Fouziha Toumiat (RSEDD 2018)
Ces dernières années, la Qualité de Vie au travail (QVT) a fait parler d’elle à plusieurs reprises : au travers de « l’Accord National Interprofessionnel (ANI) sur l’égalité professionnelle et la qualité de vie au travail », de la loi Rebsamen et du 3ème Plan Santé au Travail.
Tout d’abord, « l’Accord National Interprofessionnel sur l’égalité professionnelle et la qualité de vie au travail » signé le 19 juin 2013, par les partenaires sociaux, a défini la notion de QVT comme étant « Les conditions dans lesquelles les salariés exercent leur travail et leur capacité à s’exprimer et à agir sur le contenu de celui-ci déterminent la perception de la qualité de vie au travail qui en résulte ». Non seulement il est question des conditions de travail des salariés mais également de l’action de ces salariés sur leur travail. Encore faudrait-il que leur entreprise leur en donne les moyens. Nous pourrions imaginer qu’en travaillant main dans la main, salariés et employeurs pourraient conduire une démarche QVT équilibrée dans l’intérêt de chacun.

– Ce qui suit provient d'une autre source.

(** C3: for a status code the operation does not declare, with a default
    response declared: a code of at least 400 is validated against the
    default response, so its errors are those of the header and body checks
    against it and none when these checks pass; a code below 400 yields
    exactly one error, INVALID_RESPONSE_CODE, whatever the body is. *)
Theorem validateResponse_undeclared_status_code
    (operation : Operation Schema) (liveResponse : LiveResponse)
    (defaultResponse : ResponseSpec Schema) (n : N) :
  responses operation !! ls_statusCode liveResponse = None →
  responses operation !! "default" = Some defaultResponse →
  status_number (ls_statusCode liveResponse) = Some n →
  ((400 ≤ n)%N →
   errors (validateResponse operation liveResponse)
   = header_errors Schema checkHeader defaultResponse
       (effective_headers operation liveResponse)
     ++ body_errors Schema RawError validateAgainstSchema translate
          defaultResponse (ls_body liveResponse)
   ∧ (header_errors Schema checkHeader defaultResponse
        (effective_headers operation liveResponse) = [] →
      body_errors Schema RawError validateAgainstSchema translate
        defaultResponse (ls_body liveResponse) = [] →
      errors (validateResponse operation liveResponse) = []))
  ∧ ((n < 400)%N →
     ∃ e, validateResponse operation liveResponse
          = {| errors := [e]; warnings := [] |}
          ∧ e = invalid_response_code (ls_statusCode liveResponse)
          ∧ code e = INVALID_RESPONSE_CODE).
Proof using Type.
  intros Hundeclared Hdefault Hnumber.
  unfold LiveValidator.validateResponse, resolve_response, is_error_range.
  rewrite Hundeclared, Hdefault, Hnumber. split.
  - intros Hge. apply N.leb_le in Hge. rewrite Hge. cbn [errors].
    split; [done |]. by intros -> ->.
  - intros Hlt. apply N.leb_gt in Hlt. rewrite Hlt. eexists. done.
Qed.

(** The combined entry point is the aggregation of the two separate ones. *)
Lemma validateLiveRequestResponse_aggregate cache requestResponseObj options :
  validateLiveRequestResponse cache requestResponseObj options
  = aggregate
      (validateLiveRequest cache (liveRequest requestResponseObj))
      (validateLiveResponse cache (liveResponse requestResponseObj)
         {| rc_url := lr_url (liveRequest requestResponseObj);
            rc_method := lr_method (liveRequest requestResponseObj) |})
      options.
Proof using Type.
  unfold LiveValidator.validateLiveRequestResponse,
    LiveValidator.validateLiveRequest, LiveValidator.validateLiveResponse,
    with_matched_operation.
  cbn [rc_url rc_method].
  destruct (operations (getPotentialOperations _ _ _ _)) as [| op [| op' ops]];
    reflexivity.
Qed.

Lemma filter_errors_off options result :
  includeErrors options = None ∨ includeErrors options = Some [] →
  filter_errors options result = result.
Proof using Type. unfold filter_errors. by intros [-> | ->]. Qed.

Lemma filter_errors_on options codes result :
  includeErrors options = Some codes →
  codes ≠ [] →
  filter_errors options result
  = {| errors :=
         List.filter (λ e, bool_decide (code e ∈ codes)) (errors result);
       warnings := warnings result |}.
Proof using Type. unfold filter_errors. intros -> Hne. by destruct codes. Qed.

(** C5: called without an error-code filter, the combined entry point gives
    as request result what [validateLiveRequest] gives for the same request,
    and as response result what [validateLiveResponse] gives for the same
    response with the url and method of the request. *)
Theorem validateLiveRequestResponse_agrees_with_separate_calls
    cache requestResponseObj options :
  includeErrors options = None ∨ includeErrors options = Some [] →
  let result := validateLiveRequestResponse cache requestResponseObj options in
  requestValidationResult result
  = validateLiveRequest cache (liveRequest requestResponseObj)
  ∧ responseValidationResult result
    = validateLiveResponse cache (liveResponse requestResponseObj)
        {| rc_url := lr_url (liveRequest requestResponseObj);
           rc_method := lr_method (liveRequest requestResponseObj) |}.
Proof using Type.
  intros Hoff result. unfold result.
  rewrite validateLiveRequestResponse_aggregate. unfold aggregate.
  cbn [requestValidationResult responseValidationResult].
  by rewrite !filter_errors_off.
Qed.

(** C6: with a non-empty [includeErrors], the error lists of the request
    and of the response result are the errors that the validation of the
    request and of the response report, restricted in their order to the
    listed codes, so every error left has a listed code and every reported
    error with a listed code is left; with [includeErrors] absent or
    empty the two results are the validation results themselves, every
    error in them. When one operation matches, these are the results of
    the request and of the response validator for that operation. *)
Theorem validateLiveRequestResponse_includeErrors
    cache requestResponseObj options :
  let result := validateLiveRequestResponse cache requestResponseObj options in
  let request := liveRequest requestResponseObj in
  let response := liveResponse requestResponseObj in
  let requestResult := validateLiveRequest cache request in
  let responseResult :=
    validateLiveResponse cache response
      {| rc_url := lr_url request; rc_method := lr_method request |} in
  (∀ codes,
     includeErrors options = Some codes →
     codes ≠ [] →
     errors (requestValidationResult result)
     = List.filter (λ e, bool_decide (code e ∈ codes)) (errors requestResult)
     ∧ errors (responseValidationResult result)
       = List.filter (λ e, bool_decide (code e ∈ codes))
           (errors responseResult)
     ∧ Forall (λ e, code e ∈ codes) (errors (requestValidationResult result))
     ∧ Forall (λ e, code e ∈ codes) (errors (responseValidationResult result)))
  ∧ (includeErrors options = None ∨ includeErrors options = Some [] →
     requestValidationResult result = requestResult
     ∧ responseValidationResult result = responseResult)
  ∧ (∀ operation,
       operations (getPotentialOperations isPathCaseSensitive cache
                     (lr_url request) (lr_method request)) = [operation] →
       requestResult = validateRequest operation request
       ∧ responseResult = validateResponse operation response).
Proof using Type.
  intros result request response requestResult responseResult.
  unfold result, requestResult, responseResult, request, response.
  rewrite validateLiveRequestResponse_aggregate. unfold aggregate.
  cbn [requestValidationResult responseValidationResult].
  split; [| split].
  - intros codes Hcodes Hne.
    rewrite !(filter_errors_on options codes) by done.
    cbn [errors]. split; [done | split; [done |]].
    split; apply Forall_forall; intros e He; apply list_elem_of_In in He;
      apply filter_In in He as [_ He]; by apply bool_decide_eq_true in He.
  - intros Hoff. by rewrite !filter_errors_off.
  - intros operation Hone.
    unfold LiveValidator.validateLiveRequest,
      LiveValidator.validateLiveResponse, with_matched_operation.
    cbn [rc_url rc_method]. by rewrite Hone.
Qed.
(** * AISA serverless handlers: result store and exam-generation pipeline

    A shallow embedding of the five HTTP handlers of the repository

    - [guardar_resultado] (save an exam result, POST),
    - [obtener_resultado] (fetch a saved result by its share id, GET),
    - the direct-image exam generator,
    - the multi-file exam generator ([generar_examen], with a [finally]
      block that removes the uploads),
    - the OCR-then-text exam generator,

    followed by the properties of the specification that concern them.

    Every handler is an [async] JavaScript function that mutates process
    state (the mongoose connection, the collection, the temporary files on
    disk, the response object) and may throw.  It is modelled as a
    computation in a state-and-exception monad over an explicit [World].
    What the outside decides (the outcome of [mongoose.connect], of the
    OCR and generation providers, of the multipart parser, the value of
    [Math.random()] and of [Date.now()]) is read from an environment record
    handed to the handler. *)

From Stdlib Require Import ZArith Floats.PrimFloat Lia Ascii String.
From Stdlib Require Uint63.
From stdpp Require Import base strings list gmap.

Set Warnings "-register-all".
Local Open Scope string_scope.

Par la suite, l’ANI a influencé la loi Rebsamen du 17 août 2015 relative au dialogue social et à l’emploi. Cette loi a ainsi intégré, au code du travail, la notion de QVT et en a fait un sujet de négociation obligatoire. L’ANI a également influencé les pouvoirs publics qui a placé la QVT comme un axe stratégique important au sein du 3ème Plan Santé au Travail (08/12/2015). Ce Plan vise à valoriser le travail en l’inscrivant dans une dynamique d’amélioration conjointe du bien-être et de la performance.

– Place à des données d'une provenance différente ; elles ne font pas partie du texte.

(** X3.  When the scan returns, the global entry of an extension key counts
    the sized files with that key and sums their sizes, and a key has an entry
    exactly when some sized file has it. *)
Theorem global_extension_stats (fs : FileSystem) (r : ScanResult) :
  scan_directory fs = Ok r →
  ∀ ext : string,
    ext_lookup (ext_stats r) ext =
      {| ext_count := file_count (with_ext ext (records fs));
         ext_size := sum_sizes (with_ext ext (records fs)) |} ∧
    (is_Some (ext_stats r !! ext) ↔ with_ext ext (records fs) ≠ []).
Proof.
  intros ->%scan_directory_Ok ext. split; [|apply aggregate_ext_present].
  destruct (aggregate_rollup (records fs) Pathlib.dot) as (_ & _ & Hext).
  rewrite aggregate_root_entry, under_root in Hext. apply Hext.
Qed.

Lemma size_pairs_filter (recs : list FileRecord) (size : Z) :
  (filter (λ kv, kv.1 = size) ((λ r, (rec_size r, rec_path r)) <$> recs)).*2 =
  (filter (λ f : Path * Z, f.2 = size)
     ((λ rec, (rec_path rec, rec_size rec)) <$> recs)).*1.
Proof.
  induction recs as [|r recs IH]; [done|].
  rewrite !fmap_cons, !filter_cons. cbn [fst snd].
  case_decide; [rewrite !fmap_cons; cbn [fst snd]; by rewrite IH | done].
Qed.

(** X4.  When the scan returns, the size index splits [all_files] by size: no
    size occurs as a key twice, and an entry belongs to the index exactly
    when its bucket is not empty and lists, in walk order, the paths of the
    files of that size. *)
Theorem size_index_partition (fs : FileSystem) (r : ScanResult) :
  scan_directory fs = Ok r →
  NoDup (size_index r).*1 ∧
  ∀ (size : Z) (paths : list Path),
    (size, paths) ∈ size_index r ↔
    paths ≠ [] ∧
    paths = (filter (λ f : Path * Z, f.2 = size) (all_files r)).*1.
Proof.
  intros ->%scan_directory_Ok.
  destruct (aggregate_totals (records fs)) as (_ & _ & ->).
  rewrite size_index_aggregate. split; [apply od_of_keys_NoDup|].
  intros size paths. rewrite elem_of_od_of, size_pairs_filter.
  rewrite <- list_fmap_compose.
  set (files := (λ rec, (rec_path rec, rec_size rec)) <$> records fs).
  split.
  - intros [(rec & Hsize & Hrec)%list_elem_of_fmap ->]. split; [|done].
    simpl in Hsize. intros Hnil.
    assert (Hin : rec_path rec ∈
      (filter (λ f : Path * Z, f.2 = size) files).*1).
    { apply list_elem_of_fmap. exists (rec_path rec, rec_size rec).
      split; [done|]. apply list_elem_of_filter. split; [done|].
      apply list_elem_of_fmap. by exists rec. }
    rewrite Hnil in Hin. by apply not_elem_of_nil in Hin.
  - intros [Hne ->]. split; [|done].
    destruct (filter (λ f : Path * Z, f.2 = size) files) as [|[p sz] l] eqn:Hf;
      [done|].
    assert (Hin : (p, sz) ∈ filter (λ f : Path * Z, f.2 = size) files)
      by (rewrite Hf; left).
    apply list_elem_of_filter in Hin as [Hsz (rec & [= -> ->] & Hrec)%list_elem_of_fmap].
    apply list_elem_of_fmap. by exists rec.
Qed.

(** ** Exceptions that leave the scan *)

Lemma visit_file_raises (fs : FileSystem) (d : Path) (st : ScanResult)
    (n : string) (e : OSError) :
  visit_file fs d st n = Raise e ↔
  e = OtherOSError ∧ stat_size fs (Pathlib.joinpath d n) = Raise OtherOSError.
Proof.
  unfold visit_file.
  destruct (stat_size fs (Pathlib.joinpath d n)) as [size|[]]; split;
    try done; try (by intros [_ ?]).
  - by intros [= <-].
  - by intros [-> _].
Qed.

Lemma scan_loop_raises (fs : FileSystem) (es : list (Path * string))
    (st : ScanResult) (e : OSError) :
  for_each (λ s en, visit_file fs en.1 s en.2) es st = Raise e ↔
  e = OtherOSError ∧
  ∃ en, en ∈ es ∧ stat_size fs (Pathlib.joinpath en.1 en.2) = Raise OtherOSError.
Proof.
  revert st. induction es as [|[d n] es IH]; intros st; simpl.
  - split; [done | by intros [_ (? & ?%not_elem_of_nil & _)]].
  - destruct (visit_file fs d st n) as [st'|e'] eqn:Hv.
    + rewrite IH. split.
      * intros [-> (en & Hen & Hs)]. split; [done|]. exists en. split; [by right|done].
      * intros [-> (en & [->|Hen]%elem_of_cons & Hs)]; split; try done.
        -- simpl in Hs. assert (Hr : visit_file fs d st n = Raise OtherOSError)
             by (by apply visit_file_raises).
           congruence.
        -- by exists en.
    + apply visit_file_raises in Hv as [-> Hs]. split.
      * intros [= <-]. split; [done|]. exists (d, n). split; [by left|done].
      * by intros [-> _].
Qed.

(** X5.  The scan raises exactly when the [stat] of some listed path raises
    an exception that is neither [FileNotFoundError] nor [PermissionError],
    and then it raises that class and hands back no partial result; the two
    caught classes never leave the function. *)
Theorem scan_raises_uncaught_only (fs : FileSystem) :
  (scan_directory fs = Raise OtherOSError ↔
   ∃ path, path ∈ listed fs ∧ stat_size fs path = Raise OtherOSError) ∧
  scan_directory fs ≠ Raise FileNotFoundError ∧
  scan_directory fs ≠ Raise PermissionError.
Proof.
  unfold scan_directory. rewrite scan_loop_entries. split; [|split].
  - rewrite scan_loop_raises. unfold listed. split.
    + intros [_ (en & Hen & Hs)]. exists (Pathlib.joinpath en.1 en.2).
      split; [|done]. apply list_elem_of_fmap. by exists en.
    + intros (path & (en & -> & Hen)%list_elem_of_fmap & Hs).
      split; [done|]. by exists en.
  - by intros [? _]%scan_loop_raises.
  - by intros [? _]%scan_loop_raises.
Qed.

(** ** Directories and their subdirectories *)

Lemma under_subdirectory (d d' : Path) (recs : list FileRecord) :
  d `prefix_of` d' →
  (length (under d' recs) ≤ length (under d recs))%nat ∧
  (Forall (λ rec, 0 ≤ rec_size rec) recs →
   0 ≤ sum_sizes (under d' recs) ≤ sum_sizes (under d recs)).
Proof.
  intros Hd. unfold under. induction recs as [|rec recs [IHc IHs]].
  - split; [done|]. intros _. by cbn.
  - rewrite !filter_cons.
    destruct (decide (d' `prefix_of` rec_dir rec)) as [Hd'|Hd'].
    + rewrite decide_True by (by etrans). split; [simpl; lia|].
      intros [Hrec Hrecs]%Forall_cons. specialize (IHs Hrecs).
      unfold sum_sizes in *. simpl. lia.
    + case_decide; (split; [simpl; lia|]);
        intros [Hrec Hrecs]%Forall_cons; specialize (IHs Hrecs);
        unfold sum_sizes in *; simpl; lia.
Qed.

Lemma records_sizes (fs : FileSystem) (rec : FileRecord) :
  rec ∈ records fs →
  rec_path rec ∈ listed fs ∧ stat_size fs (rec_path rec) = Ok (rec_size rec).
Proof.
  intros [Hen Hs]%elem_of_records. split; [|done].
  unfold listed. apply list_elem_of_fmap. by exists (rec_dir rec, rec_name rec).
Qed.

(** X6.  When the scan returns, a directory never counts fewer files than a
    directory below it, and, when no [stat] reports a negative size, never
    fewer bytes; counts and, then, sizes are never negative. *)
Theorem subdirectory_totals_bounded (fs : FileSystem) (r : ScanResult)
    (d d' : Path) :
  scan_directory fs = Ok r →
  d `prefix_of` d' →
  0 ≤ dir_count (dir_lookup (dir_stats r) d')
    ≤ dir_count (dir_lookup (dir_stats r) d) ∧
  ((∀ (path : Path) (size : Z),
      path ∈ listed fs → stat_size fs path = Ok size → 0 ≤ size) →
   0 ≤ dir_size (dir_lookup (dir_stats r) d')
     ≤ dir_size (dir_lookup (dir_stats r) d)).
Proof.
  intros ->%scan_directory_Ok Hd.
  destruct (aggregate_rollup (records fs) d) as (Hc & Hs & _).
  destruct (aggregate_rollup (records fs) d') as (Hc' & Hs' & _).
  destruct (under_subdirectory d d' (records fs) Hd) as [Hlen Hsum].
  rewrite Hc, Hc', Hs, Hs'. unfold file_count. split; [lia|].
  intros Hpos. apply Hsum. apply Forall_forall. intros rec Hrec.
  apply records_sizes in Hrec as [Hin Hstat]. by eapply Hpos.
Qed.

(** ** The ancestor chain *)

(** X7.  The chain of a directory with [n] parts has [n + 1] entries without
    repetition: it starts with the directory itself, ends with the root, and
    holds exactly the prefixes of the directory.  For the root it is the root
    alone. *)
Theorem ancestors_chain (rel_dir : Path) :
  length (ancestors rel_dir) = S (length rel_dir) ∧
  head (ancestors rel_dir) = Some rel_dir ∧
  last (ancestors rel_dir) = Some Pathlib.dot ∧
  NoDup (ancestors rel_dir) ∧
  ∀ d : Path, d ∈ ancestors rel_dir ↔ d `prefix_of` rel_dir.
Proof.
  split; [|split; [|split; [|split]]].
  - unfold ancestors. destruct rel_dir as [|x p]; [done|].
    cbn [Pathlib.is_dot]. unfold Pathlib.parents.
    by rewrite length_cons, length_fmap, length_seq.
  - by destruct rel_dir.
  - unfold ancestors. destruct rel_dir as [|x p]; [done|].
    cbn [Pathlib.is_dot]. unfold Pathlib.parents.
    cbn [length]. rewrite seq_S, fmap_app. cbn [fmap list_fmap].
    rewrite app_comm_cons, last_snoc. f_equal.
    by replace (S (length p) - (0 + length p) - 1)%nat with 0%nat by lia.
  - apply NoDup_ancestors.
  - intros d. apply elem_of_ancestors.
Qed.

(** ** Extension keys and letter case *)

Lemma ascii_lower_char_dot (a : ascii) :
  Ascii.eqb (ascii_lower_char a) "." = Ascii.eqb a ".".
Proof. by destruct a as [[] [] [] [] [] [] [] []]. Qed.

Lemma ascii_lower_char_idemp (a : ascii) :
  ascii_lower_char (ascii_lower_char a) = ascii_lower_char a.
Proof. by destruct a as [[] [] [] [] [] [] [] []]. Qed.

Lemma ascii_lower_idemp (s : string) : ascii_lower (ascii_lower s) = ascii_lower s.
Proof.
  induction s as [|a s IH]; [done|]. simpl. by rewrite ascii_lower_char_idemp, IH.
Qed.

Lemma rfind_ascii_lower (s : string) :
  Pathlib.rfind "." (ascii_lower s) = Pathlib.rfind "." s.
Proof.
  induction s as [|a s IH]; [done|].
  cbn [ascii_lower Pathlib.rfind]. by rewrite IH, ascii_lower_char_dot.
Qed.

Lemma length_ascii_lower (s : string) :
  String.length (ascii_lower s) = String.length s.
Proof. induction s as [|a s IH]; [done|]. simpl. by rewrite IH. Qed.

Lemma slice_from_ascii_lower (i : nat) (s : string) :
  Pathlib.slice_from i (ascii_lower s) = ascii_lower (Pathlib.slice_from i s).
Proof.
  revert s. induction i as [|i IH]; intros s; [done|].
  destruct s as [|a s]; [done|]. apply IH.
Qed.

(** On ASCII names the suffix of the lowered name is the lowered suffix. *)
Lemma suffix_ascii_lower (dir dir' : Path) (name : string) :
  Pathlib.suffix (Pathlib.joinpath dir (ascii_lower name)) =
  ascii_lower (Pathlib.suffix (Pathlib.joinpath dir' name)).
Proof.
  unfold Pathlib.suffix.
  rewrite !name_joinpath, rfind_ascii_lower, length_ascii_lower.
  case_match; [apply slice_from_ascii_lower | done].
Qed.

Lemma isascii_slice_from (i : nat) (s : string) :
  isascii s = true → isascii (Pathlib.slice_from i s) = true.
Proof.
  revert s. induction i as [|i IH]; intros s Hs; [done|].
  destruct s as [|a s]; [done|]. simpl in Hs.
  apply andb_true_iff in Hs as [_ Hs]. by apply IH.
Qed.

Lemma isascii_suffix (dir : Path) (name : string) :
  isascii name = true → isascii (Pathlib.suffix (Pathlib.joinpath dir name)) = true.
Proof.
  intros Hname. unfold Pathlib.suffix. rewrite name_joinpath.
  case_match; [by apply isascii_slice_from | done].
Qed.

Section ascii_names.

Context `{!StrLowerLaws}.

Lemma extension_key_ascii (dir dir' : Path) (name : string) :
  isascii name = true →
  extension_key (Pathlib.joinpath dir name) =
  match Pathlib.suffix (Pathlib.joinpath dir' (ascii_lower name)) with
  | EmptyString => NO_EXT
  | ext => ext
  end.
Proof.
  intros Hname. unfold extension_key.
  rewrite str_lower_ascii by (by apply isascii_suffix).
  rewrite (suffix_ascii_lower dir' dir name).
  by destruct (ascii_lower (Pathlib.suffix (Pathlib.joinpath dir name))).
Qed.

(** X8.  The key of a file with an ASCII name depends only on the name, not
    on the directory, and not on the case of its letters: two ASCII names that
    differ only in the case of the letters A to Z get the same key. *)
Theorem extension_key_ignores_case (dir dir' : Path) (name name' : string) :
  isascii name = true → isascii name' = true →
  ascii_lower name = ascii_lower name' →
  extension_key (Pathlib.joinpath dir name) =
  extension_key (Pathlib.joinpath dir' name').
Proof.
  intros Hname Hname' Hlow.
  rewrite (extension_key_ascii dir dir name), (extension_key_ascii dir' dir name')
    by done.
  by rewrite Hlow.
Qed.

End ascii_names.

(** ** The hasher and the chunk size *)



(** ** Which paths are hashed, and which groups come out *)

(** X10.  The hasher is called on exactly the paths of the buckets with at
    least two paths, a path that cannot be hashed included; the number of
    calls is at most the number of paths in the index, no path is hashed twice
    when the index holds no path twice, and every member of an emitted group
    was hashed. *)
Theorem hasher_called_on_candidates (hasher : Path → result string)
    (size_index : list (Z * list Path)) :
  (∀ p : Path,
     p ∈ hashed (resolve hasher size_index) ↔
     ∃ (size : Z) (paths : list Path),
       (size, paths) ∈ size_index ∧ (1 < length paths)%nat ∧ p ∈ paths) ∧
  (length (hashed (resolve hasher size_index)) ≤ length (concat size_index.*2))%nat ∧
  (NoDup (concat size_index.*2) → NoDup (hashed (resolve hasher size_index))) ∧
  (∀ (g : list Path) (p : Path),
     g ∈ find_duplicate_candidates hasher size_index → p ∈ g →
     p ∈ hashed (resolve hasher size_index)).
Proof.
  assert (Hsub : concat (candidates size_index).*2 `sublist_of` concat size_index.*2).
  { induction size_index as [|[size paths] si IH]; [done|].
    rewrite candidates_cons, fmap_cons. cbn [snd concat].
    case_decide; [rewrite fmap_cons; cbn [snd concat]; by apply sublist_app|].
    by apply sublist_inserts_l. }
  assert (Hmem : ∀ p : Path,
    p ∈ hashed (resolve hasher size_index) ↔
    ∃ (size : Z) (paths : list Path),
      (size, paths) ∈ size_index ∧ (1 < length paths)%nat ∧ p ∈ paths).
  { intros p. rewrite hashed_spec, elem_of_concat. split.
    - intros (paths & (Hlen & size & Hin)%elem_of_candidates & Hp).
      by exists size, paths.
    - intros (size & paths & Hin & Hlen & Hp). exists paths.
      split; [|done]. apply elem_of_candidates. eauto. }
  split; [done|]. rewrite hashed_spec. split; [|split].
  - by apply sublist_length.
  - intros Hnd. by eapply sublist_NoDup.
  - intros g p (size & paths & h & Hin & Hlen & -> & _)%elem_of_duplicates
      [_ Hp]%elem_of_same_digest.
    rewrite <- (hashed_spec hasher). apply Hmem. by exists size, paths.
Qed.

Toutes ces initiatives montrent l’intérêt d’accorder une place importante à l’amélioration des conditions de travail pour les salariés. D’ailleurs, dans une enquête de l’institut CSA (oct. 2013), les salariés ont indiqué par ordre d’importance les moyens qui permettraient d’améliorer la QVT, à savoir « Entretenir une bonne ambiance dans l’entreprise », « Donner les moyens de bien faire son travail », « Reconnaître le travail de chacun » et « Améliorer l’organisation du travail pour faire mieux, plus facilement ». Permettre au salarié de s’exprimer, un point également essentiel. C’est ainsi que la Fédération Hospitalière de France a monté un groupe de travail pluridisciplinaire afin de faire un état sur la QVT et favoriser l’interaction avec des spécialistes en la matière ; partager les expériences en matière de QVT et définir des préconisations. Autre exemple, le groupe La Poste a instauré des espaces de dialogue, des discussions réunissant le manager et ses collaborateurs. Les salariés se sentent ainsi valorisés car ils participent à l’amélioration de leur travail. Leur savoir-faire est reconnu. Gérard Bellengier, Directeur de la stratégie sociale et de la QVT du groupe La Poste, ne peut que conclure à des enseignements positifs.

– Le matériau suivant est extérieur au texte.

(** X17: when the wait for one instance raises after the waits for the
    instances before it returned, [launch_instances] raises that exception
    at once: the later instances are not waited for, no instance is
    reloaded, and no address is returned although the batch is created. *)
Theorem launch_instances_wait_fails
    (cfg : Config) (w : World) (ami_id sg_id : string) (st : state)
    (before after : list Instance) (i : Instance) (e : exn) :
  let created :=
    EvCreateInstances (run_request cfg ami_id sg_id) (Ok (before ++ i :: after)) in
  create_instances w (trace st) (run_request cfg ami_id sg_id) = Ok (before ++ i :: after) ->
  (forall h j, In j before -> wait_until_running w h (instance_id j) = Ok tt) ->
  wait_until_running w (trace st ++ created :: wait_events before) (instance_id i)
  = Raise e ->
  exists st',
    launch_instances cfg w ami_id sg_id st = (Raise e, st')
    /\ events_since st st'
       = created :: wait_events before ++ [EvWaitUntilRunning (instance_id i) (Raise e)].
Proof.
  intros created Hcreate Hok Hfail.
  unfold launch_instances.
  rewrite (bind_ok _ _ _ _ _ (print_run _ _)).
  unfold bind at 1, call at 1. simpl. rewrite Hcreate. fold created.
  rewrite (bind_ok _ _ _ _ _ (print_run _ _)).
  erewrite bind_raise.
  2:{ apply for_each_wait_fails; [exact Hok |]. simpl.
      rewrite <- app_assoc. exact Hfail. }
  eexists. split; [reflexivity |].
  apply events_since_app. simpl. rewrite <- app_assoc. reflexivity.
Qed.

Lemma launch_instances_wait_fails_witness :
  exists st',
    launch_instances happy_config (with_wait happy_world second_never_runs)
      "ami-jun" "sg-new" fresh
    = (Raise waiter_failed, st')
    /\ events_since fresh st'
       = EvCreateInstances (run_request happy_config "ami-jun" "sg-new")
           (Ok ([{| instance_id := "i-01"; public_ip_address := None |}]
                ++ {| instance_id := "i-02"; public_ip_address := None |}
                   :: [{| instance_id := "i-03"; public_ip_address := None |}]))
         :: wait_events [{| instance_id := "i-01"; public_ip_address := None |}]
            ++ [EvWaitUntilRunning "i-02" (Raise waiter_failed)].
Proof.
  apply (launch_instances_wait_fails happy_config (with_wait happy_world second_never_runs)
           "ami-jun" "sg-new" fresh
           [{| instance_id := "i-01"; public_ip_address := None |}]
           [{| instance_id := "i-03"; public_ip_address := None |}]
           {| instance_id := "i-02"; public_ip_address := None |} waiter_failed).
  - reflexivity.
  - intros h j [<- | []]. reflexivity.
  - reflexivity.
Defined.

(** ** The orchestration sequence: every run *)

Lemma main_failure_is_first_failure_witness :
  exists s,
    first_failure happy_config forbidden_world fresh
      (Exception ("GitHub API error: " +:+ str_of_int 403 +:+ " - " +:+ "Bad credentials"))
      (snd (main happy_config forbidden_world fresh)) s.
Proof.
  apply (main_failure_is_first_failure happy_config forbidden_world fresh).
  vm_compute. reflexivity.
Defined.

Lemma stage_ordered_same (s : Stage) (evs : list event) :
  Forall (fun ev => stage_of ev = s) evs -> stage_ordered evs.
Proof.
  induction 1 as [| ev evs Hev Hevs IH]; constructor; [assumption |].
  eapply Forall_impl; [eassumption |]. simpl. intros ev' ->. rewrite Hev. lia.
Qed.

Lemma stage_ordered_app (mid : nat) (l k : list event) :
  Forall (fun ev => (stage_index (stage_of ev) <= mid)%nat) l ->
  Forall (fun ev => (mid <= stage_index (stage_of ev))%nat) k ->
  stage_ordered l -> stage_ordered k -> stage_ordered (l ++ k).
Proof.
  intros Hl Hk Sl Sk. induction Sl as [| x l' Sl' IH Hx]; simpl; [assumption |].
  inversion Hl as [| ? ? Hx_mid Hl']; subst.
  constructor; [apply IH; assumption |].
  apply Forall_app. split; [assumption |].
  eapply Forall_impl; [exact Hk |]. simpl. intros y Hy. lia.
Qed.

Il est indéniable que les salariés qui se sentent mieux au travail travaillent mieux.
Adopter une démarche QVT apporterait de nombreux bénéfices au salarié. Au-delà, cela touche la performance globale des entreprises. Comme le stipule l’ANI « la qualité de vie au travail désigne et regroupe sous un même intitulé les actions qui permettent de concilier à la fois l’amélioration des conditions de travail pour les salariés et la performance globale des entreprises ». Les entreprises peuvent avoir un fort intérêt à s’engager dans une démarche QVT d’autant plus dans un contexte où les organisations se transforment de plus en plus et où nous sommes face à des évolutions technologiques, des évolutions sociales et sociétales. Prenons l’exemple, des temps de trajet Domicile/Travail qui se sont allongés. D’après une étude de l’Institut d’Aménagement et d’Urbanisme d’Ile de France (« Le quotidien des franciliens à travers leurs déplacements : une multitude d’agendas », mai 2017), un francilien met en moyenne 1 h 24 min chaque jour pour effectuer l’aller-retour direct entre son domicile et son travail. Aujourd’hui, pour parer à ces temps de trajet, si l’entreprise mettait en place le télétravail cela serait autant bénéfique pour le salarié que pour l’entreprise pour laquelle la productivité serait meilleure. En effet, une enquête du cabinet Conseil RH Kronos, indique, pour l’année 2016, que le recours au télétravail entrainerait en moyenne : une augmentation de la productivité de 22 % ; une augmentation du temps de travail de 2,5 % ; une baisse de 5,5 jours par an d’arrêts maladie . Cet exemple illustre bien l’impact des conditions de travail des salariés sur l’entreprise et ses performances. Cependant, selon l’ANACT (oct. 2015), bien que 60 à 70 % des salariés sont intéressés par le télétravail, seulement 14,2 % des salariés du privé et du public en bénéficie. Ce qui montre que cela reste loin d’être évident sur le marché du travail français.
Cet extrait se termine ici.